What is needed
In the entries below, every line that contains "Hfuel" must be located and copied.

------ Data to process

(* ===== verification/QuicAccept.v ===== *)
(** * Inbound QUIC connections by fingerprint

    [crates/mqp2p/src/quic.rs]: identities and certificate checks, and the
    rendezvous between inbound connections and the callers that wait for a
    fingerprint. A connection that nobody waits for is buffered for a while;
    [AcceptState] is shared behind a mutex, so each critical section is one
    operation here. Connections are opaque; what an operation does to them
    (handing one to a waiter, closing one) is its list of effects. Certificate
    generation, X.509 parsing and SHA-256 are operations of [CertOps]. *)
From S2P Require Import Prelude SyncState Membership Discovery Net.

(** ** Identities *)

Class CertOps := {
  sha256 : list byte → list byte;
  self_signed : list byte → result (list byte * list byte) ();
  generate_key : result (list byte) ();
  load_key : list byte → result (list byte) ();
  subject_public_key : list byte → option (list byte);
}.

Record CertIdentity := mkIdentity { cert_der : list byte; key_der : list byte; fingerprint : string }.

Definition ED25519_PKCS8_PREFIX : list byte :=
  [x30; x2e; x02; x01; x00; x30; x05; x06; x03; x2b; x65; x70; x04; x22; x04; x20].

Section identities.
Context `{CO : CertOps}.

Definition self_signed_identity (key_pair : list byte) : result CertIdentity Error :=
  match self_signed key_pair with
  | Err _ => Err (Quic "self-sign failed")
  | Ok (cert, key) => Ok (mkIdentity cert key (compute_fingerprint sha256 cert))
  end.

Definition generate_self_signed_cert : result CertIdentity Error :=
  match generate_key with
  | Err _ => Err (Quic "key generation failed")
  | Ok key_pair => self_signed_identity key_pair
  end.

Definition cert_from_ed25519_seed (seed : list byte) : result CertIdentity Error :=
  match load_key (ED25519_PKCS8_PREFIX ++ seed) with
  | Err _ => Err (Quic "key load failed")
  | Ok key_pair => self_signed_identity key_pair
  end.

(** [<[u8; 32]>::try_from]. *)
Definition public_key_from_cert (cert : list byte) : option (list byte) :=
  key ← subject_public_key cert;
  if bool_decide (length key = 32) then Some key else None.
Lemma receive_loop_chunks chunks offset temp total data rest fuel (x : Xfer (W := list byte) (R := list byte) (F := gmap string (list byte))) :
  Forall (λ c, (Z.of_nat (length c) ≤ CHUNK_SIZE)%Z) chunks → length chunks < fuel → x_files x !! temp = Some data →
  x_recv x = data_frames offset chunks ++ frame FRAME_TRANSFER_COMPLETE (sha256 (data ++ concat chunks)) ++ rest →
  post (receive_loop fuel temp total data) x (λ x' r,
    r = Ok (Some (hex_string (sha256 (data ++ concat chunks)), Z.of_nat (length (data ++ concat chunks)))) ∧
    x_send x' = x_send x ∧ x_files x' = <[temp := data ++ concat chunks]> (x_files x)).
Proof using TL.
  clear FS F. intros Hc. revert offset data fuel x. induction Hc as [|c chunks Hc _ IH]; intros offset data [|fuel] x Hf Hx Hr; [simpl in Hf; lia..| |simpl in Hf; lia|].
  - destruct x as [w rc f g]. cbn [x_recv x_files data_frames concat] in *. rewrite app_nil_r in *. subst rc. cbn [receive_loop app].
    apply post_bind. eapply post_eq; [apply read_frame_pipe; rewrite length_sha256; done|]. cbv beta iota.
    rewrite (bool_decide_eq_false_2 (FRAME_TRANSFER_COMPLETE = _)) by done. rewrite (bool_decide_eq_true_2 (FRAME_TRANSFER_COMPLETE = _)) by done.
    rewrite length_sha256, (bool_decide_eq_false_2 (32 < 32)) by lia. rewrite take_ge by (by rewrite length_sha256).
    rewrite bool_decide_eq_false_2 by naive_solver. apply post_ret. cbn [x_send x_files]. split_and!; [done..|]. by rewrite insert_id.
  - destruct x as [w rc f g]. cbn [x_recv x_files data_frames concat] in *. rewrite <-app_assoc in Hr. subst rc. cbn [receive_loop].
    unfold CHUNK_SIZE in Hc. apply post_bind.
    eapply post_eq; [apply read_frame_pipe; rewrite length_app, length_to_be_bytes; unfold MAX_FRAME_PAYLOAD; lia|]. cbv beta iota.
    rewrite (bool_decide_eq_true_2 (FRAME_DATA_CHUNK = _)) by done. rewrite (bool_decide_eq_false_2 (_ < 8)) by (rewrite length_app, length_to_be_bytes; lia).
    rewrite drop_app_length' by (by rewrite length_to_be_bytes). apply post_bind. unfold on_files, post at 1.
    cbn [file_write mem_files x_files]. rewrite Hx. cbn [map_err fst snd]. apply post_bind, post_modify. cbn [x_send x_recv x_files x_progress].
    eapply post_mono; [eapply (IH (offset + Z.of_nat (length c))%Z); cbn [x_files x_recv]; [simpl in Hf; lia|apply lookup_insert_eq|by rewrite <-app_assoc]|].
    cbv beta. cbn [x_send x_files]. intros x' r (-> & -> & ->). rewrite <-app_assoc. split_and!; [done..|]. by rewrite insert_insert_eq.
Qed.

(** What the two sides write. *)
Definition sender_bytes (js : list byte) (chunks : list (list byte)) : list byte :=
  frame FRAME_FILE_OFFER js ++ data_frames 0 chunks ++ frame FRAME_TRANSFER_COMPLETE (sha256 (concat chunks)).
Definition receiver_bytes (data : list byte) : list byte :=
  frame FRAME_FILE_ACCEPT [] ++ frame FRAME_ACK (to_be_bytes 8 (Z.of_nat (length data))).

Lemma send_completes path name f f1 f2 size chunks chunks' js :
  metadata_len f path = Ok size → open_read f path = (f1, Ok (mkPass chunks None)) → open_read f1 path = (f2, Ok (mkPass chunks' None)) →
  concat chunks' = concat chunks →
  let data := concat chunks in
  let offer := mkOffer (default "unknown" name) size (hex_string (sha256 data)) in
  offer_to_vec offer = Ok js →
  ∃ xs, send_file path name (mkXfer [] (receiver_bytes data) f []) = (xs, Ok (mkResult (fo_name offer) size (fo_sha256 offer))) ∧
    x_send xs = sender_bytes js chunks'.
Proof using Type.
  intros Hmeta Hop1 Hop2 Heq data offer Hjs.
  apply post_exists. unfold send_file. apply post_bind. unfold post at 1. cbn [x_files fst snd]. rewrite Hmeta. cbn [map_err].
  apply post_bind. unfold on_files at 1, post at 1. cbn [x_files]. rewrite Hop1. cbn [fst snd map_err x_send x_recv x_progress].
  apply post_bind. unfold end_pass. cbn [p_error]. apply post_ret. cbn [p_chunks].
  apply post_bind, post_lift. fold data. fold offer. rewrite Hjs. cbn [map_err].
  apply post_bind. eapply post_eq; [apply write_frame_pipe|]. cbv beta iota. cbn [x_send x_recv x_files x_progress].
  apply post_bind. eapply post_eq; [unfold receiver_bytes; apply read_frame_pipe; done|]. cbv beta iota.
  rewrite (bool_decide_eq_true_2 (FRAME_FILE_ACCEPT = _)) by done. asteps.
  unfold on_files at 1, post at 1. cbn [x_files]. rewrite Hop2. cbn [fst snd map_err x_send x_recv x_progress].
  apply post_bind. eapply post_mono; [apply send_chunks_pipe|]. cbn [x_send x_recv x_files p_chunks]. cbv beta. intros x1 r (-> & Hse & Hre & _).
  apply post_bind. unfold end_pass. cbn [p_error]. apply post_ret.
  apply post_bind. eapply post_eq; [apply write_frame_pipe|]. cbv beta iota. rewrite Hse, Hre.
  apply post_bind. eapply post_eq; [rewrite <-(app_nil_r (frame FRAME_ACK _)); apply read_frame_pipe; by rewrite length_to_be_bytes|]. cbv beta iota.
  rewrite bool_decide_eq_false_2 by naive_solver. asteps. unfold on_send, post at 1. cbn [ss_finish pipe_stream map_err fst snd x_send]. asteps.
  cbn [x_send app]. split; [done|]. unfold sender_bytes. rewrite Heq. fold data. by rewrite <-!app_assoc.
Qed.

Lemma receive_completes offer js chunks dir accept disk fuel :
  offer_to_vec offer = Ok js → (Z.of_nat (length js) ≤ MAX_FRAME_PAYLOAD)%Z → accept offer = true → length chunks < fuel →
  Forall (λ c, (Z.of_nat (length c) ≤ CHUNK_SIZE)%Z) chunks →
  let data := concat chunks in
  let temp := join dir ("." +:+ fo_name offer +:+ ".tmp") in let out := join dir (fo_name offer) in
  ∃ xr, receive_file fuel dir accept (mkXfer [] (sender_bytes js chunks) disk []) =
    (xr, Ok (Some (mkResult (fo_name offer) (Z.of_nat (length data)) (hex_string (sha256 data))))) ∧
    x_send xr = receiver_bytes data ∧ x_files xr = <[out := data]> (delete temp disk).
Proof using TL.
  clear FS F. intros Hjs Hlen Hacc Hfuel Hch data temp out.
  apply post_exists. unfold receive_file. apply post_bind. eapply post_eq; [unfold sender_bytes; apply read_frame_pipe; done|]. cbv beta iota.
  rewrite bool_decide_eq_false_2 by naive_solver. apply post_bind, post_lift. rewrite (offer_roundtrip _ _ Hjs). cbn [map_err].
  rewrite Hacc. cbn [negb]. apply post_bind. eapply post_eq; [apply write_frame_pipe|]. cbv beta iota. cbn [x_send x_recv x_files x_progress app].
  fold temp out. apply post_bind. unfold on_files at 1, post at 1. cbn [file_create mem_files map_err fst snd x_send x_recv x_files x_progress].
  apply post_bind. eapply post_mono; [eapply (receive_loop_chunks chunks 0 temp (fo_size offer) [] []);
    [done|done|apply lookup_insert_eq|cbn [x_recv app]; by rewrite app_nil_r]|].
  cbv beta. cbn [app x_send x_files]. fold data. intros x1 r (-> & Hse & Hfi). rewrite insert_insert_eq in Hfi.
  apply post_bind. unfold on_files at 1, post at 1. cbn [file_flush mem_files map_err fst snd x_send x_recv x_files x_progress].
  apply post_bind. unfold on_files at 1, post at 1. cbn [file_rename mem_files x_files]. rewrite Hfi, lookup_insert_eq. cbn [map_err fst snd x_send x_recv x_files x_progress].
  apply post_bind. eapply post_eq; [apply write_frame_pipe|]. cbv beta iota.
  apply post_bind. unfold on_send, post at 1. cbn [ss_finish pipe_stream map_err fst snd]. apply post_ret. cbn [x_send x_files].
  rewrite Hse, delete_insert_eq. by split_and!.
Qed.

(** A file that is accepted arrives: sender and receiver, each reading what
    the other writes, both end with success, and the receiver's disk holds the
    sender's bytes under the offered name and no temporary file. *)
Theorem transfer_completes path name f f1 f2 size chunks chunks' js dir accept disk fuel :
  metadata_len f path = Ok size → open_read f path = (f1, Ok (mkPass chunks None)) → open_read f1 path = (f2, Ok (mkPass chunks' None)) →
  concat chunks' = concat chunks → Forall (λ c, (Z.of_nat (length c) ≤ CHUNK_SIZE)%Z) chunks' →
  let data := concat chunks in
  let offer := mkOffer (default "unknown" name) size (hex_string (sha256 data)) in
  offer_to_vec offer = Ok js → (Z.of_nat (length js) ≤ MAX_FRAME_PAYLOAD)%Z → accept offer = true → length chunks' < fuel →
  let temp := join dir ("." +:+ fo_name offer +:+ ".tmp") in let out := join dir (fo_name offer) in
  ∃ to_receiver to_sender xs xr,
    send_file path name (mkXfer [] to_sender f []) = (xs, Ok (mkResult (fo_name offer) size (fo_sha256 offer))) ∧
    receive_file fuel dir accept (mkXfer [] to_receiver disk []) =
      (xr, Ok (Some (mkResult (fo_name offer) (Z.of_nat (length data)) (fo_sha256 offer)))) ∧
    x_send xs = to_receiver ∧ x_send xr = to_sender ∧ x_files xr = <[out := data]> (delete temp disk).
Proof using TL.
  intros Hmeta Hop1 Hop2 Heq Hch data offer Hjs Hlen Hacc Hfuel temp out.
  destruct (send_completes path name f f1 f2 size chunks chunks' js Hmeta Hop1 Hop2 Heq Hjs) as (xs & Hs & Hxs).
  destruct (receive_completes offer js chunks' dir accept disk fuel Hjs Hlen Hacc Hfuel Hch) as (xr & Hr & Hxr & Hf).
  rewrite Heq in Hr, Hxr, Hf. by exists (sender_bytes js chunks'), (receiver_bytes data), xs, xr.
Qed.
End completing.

------------

Task output
  clear FS F. intros Hjs Hlen Hacc Hfuel Hch data temp out.
  intros Hmeta Hop1 Hop2 Heq Hch data offer Hjs Hlen Hacc Hfuel temp out.
  destruct (receive_completes offer js chunks' dir accept disk fuel Hjs Hlen Hacc Hfuel Hch) as (xr & Hr & Hxr & Hf).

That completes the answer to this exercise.